Runners tend to shed layers of clothing as they progress in a race, with most finishing in shorts and a shirt. The best way to keep cool is to sweat, but marathoners typically can’t perspire very well due to dehydration. Long-distance runners find it difficult to take in more liquids than they lose through sweating. As they become more dehydrated over the 26.2-mile course, it becomes more difficult for the body to cool. Consequently, the body’s core temperature rises.

After runners cross the finish line, their internal sensors tell their bodies to keep shedding heat. In the meantime, when external temperatures are cool, runners will lose body heat rapidly because their heads, legs, and arms are exposed. (It was down in the 40s for yesterday’s race.) Under these conditions, runners completing a marathon can run the risk of venting off too much heat and becoming hypothermic.

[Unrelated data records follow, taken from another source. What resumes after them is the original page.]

Lemma write_head_spec L bs ps Pn s :
  linv L bs ps Pn s -> bs_ok L bs -> (length Pn <= 29)%nat -> ~ L ∈ ps ->
  wp write_head (fun _ s' => linv L bs ps Pn s' /\ upper s s' /\ wrote s [(L, header bs (bview s L))] s' /\
    forall x, bview s' x = if decide (x = L) then header bs (bview s L) else bview s x) s.
Proof.
  intros HL Hok HP HLp. pose proof HL as [A1 A2 A3 A4 A5 Hinv A7 Hr]. unfold write_head. wsteps.
  rewrite A1, A2, A3, Nat2Z.id. eapply wp_mono.
  { apply (bread_spec i n [] Pn); [done|done|right; simpl; lia|apply not_held_nil]. }
  intros k s1 (b & b1 & Ho & Hb & Hd & Hu). pose proof (holds_inv _ _ _ _ _ _ _ _ Hinv Ho) as Hinv1.
  pose proof (holds_at _ _ _ _ _ _ _ Hinv Ho) as Hk1. pose proof (keeps_holds _ _ _ _ _ _ _ Ho) as K1.
  pose proof (lookup_lt_Some _ _ _ Hk1) as Hlt. pose proof (ready_calm i n _ _ Hr (proj1 Hu)) as Hr1.
  assert (forall x, bview s1 x = bview s x) as V1 by (intros x; apply (holds_view _ _ _ _ _ _ _ _ x Hinv Ho); now rewrite Hb).
  wsteps. apply (wp_updbuf k _ b1); [done|]. wsteps.
  eapply wp_mono; [apply (wp_mloop (fun j s' => s' = set_bufs (<[k := set_b_data (put_blocks 0 (take j bs)
    (put_n (Z.of_nat (length bs)) (b_data b1))) b1]> (bufs s1)) s1))|].
  { done. }
  { intros j s' Hj ->. destruct (lookup_lt_is_Some_2 bs j Hj) as [v Hv].
    replace (0 + Z.of_nat j * 1) with (Z.of_nat j) by lia. wsteps.
    apply (wp_getblock j v); [change (l_block (lg s1) !! j = Some v); rewrite (proj1 (proj2 Hu)); now apply A5|].
    eapply wp_updbuf; [simpl; now apply list_lookup_insert_eq|]. simpl. rewrite list_insert_insert_eq.
    rewrite (take_S_r _ _ _ Hv), put_blocks_snoc, length_take, Nat.min_l, Z.add_0_l by lia. done. }
  cbv beta. intros _ s' ->. rewrite take_ge by lia. fold (header bs (b_data b1)).
  apply (wp_bwrite [k] Pn s1 k b1); auto; [left|]. intros s2 [Hu2 Hd2 Hb2 _ _ V2 K2] Hinv2.
  assert (bufs s2 !! k = Some (set_b_data (header bs (b_data b1)) b1)) as Hk2 by (rewrite Hb2; now apply list_lookup_insert_eq).
  eapply wp_mono; [apply (brelse_spec i n [] Pn s2 k (set_b_data (header bs (b_data b1)) b1)); auto|].
  { eapply ready_calm; [exact Hr1|apply Hu2]. }
  { right. rewrite Hd2. simpl. now rewrite dread_dwrite, decide_True. }
  intros _ s3 (Hu3 & Hd3 & Hb3 & _ & Hinv3 & V3). assert (upper s s3) as Hup by (now rewrite Hu, Hu2).
  split; [|split; [done|split]].
  - eapply (linv_step L bs ps Pn s); eauto. apply (pinned_keeps s); [|done]. eapply keeps_trans; [exact K1|].
    eapply keeps_trans; [exact K2|]. eapply keeps_insert; [exact Hk2|exact Hb3|done].
  - apply wrote_one. now rewrite Hd3, Hd2, Hb, Hd, (ho_dsk _ _ _ _ _ _ _ _ Ho).
  - intros x. now rewrite V3, V2, V1, Hb, Hd.
Qed.

(** The blocks the header [d] names. *)
Definition head_blocks (d : list Z) : list Z :=
  (fun j => head_block d (Z.of_nat j)) <$> seq 0 (Z.to_nat (head_n d)).

Lemma head_blocks_length d : length (head_blocks d) = Z.to_nat (head_n d).
Proof. unfold head_blocks. now rewrite length_fmap, length_seq. Qed.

HeatSheets are designed to combat this problem. They are made by taking sheets of Mylar, a polyester film developed by DuPont in the early 1950s, and coating them with a thin veneer of aluminum. If the sheet is wrapped around a body, the aluminum coating allows the material to reflect heat and capture it in an envelope around the skin. Since they’re lightweight, HeatSheets are easier to store and hand out to large groups of people than, say, sweatshirts. And since they’re nonabsorbent, they won’t retain water on rainy days. The wrappers are designed to enable runners to cool down gradually until they can find some dry clothes and fluids.

For the sake of experiment, the Explainer yesterday ran about 205 minutes through the streets of New York. Upon finishing, he donned a HeatSheet and stumbled toward Central Park West. He felt many things: intense pain, relief, burning hunger, thirst, exhilaration, and exhaustion. But no chills.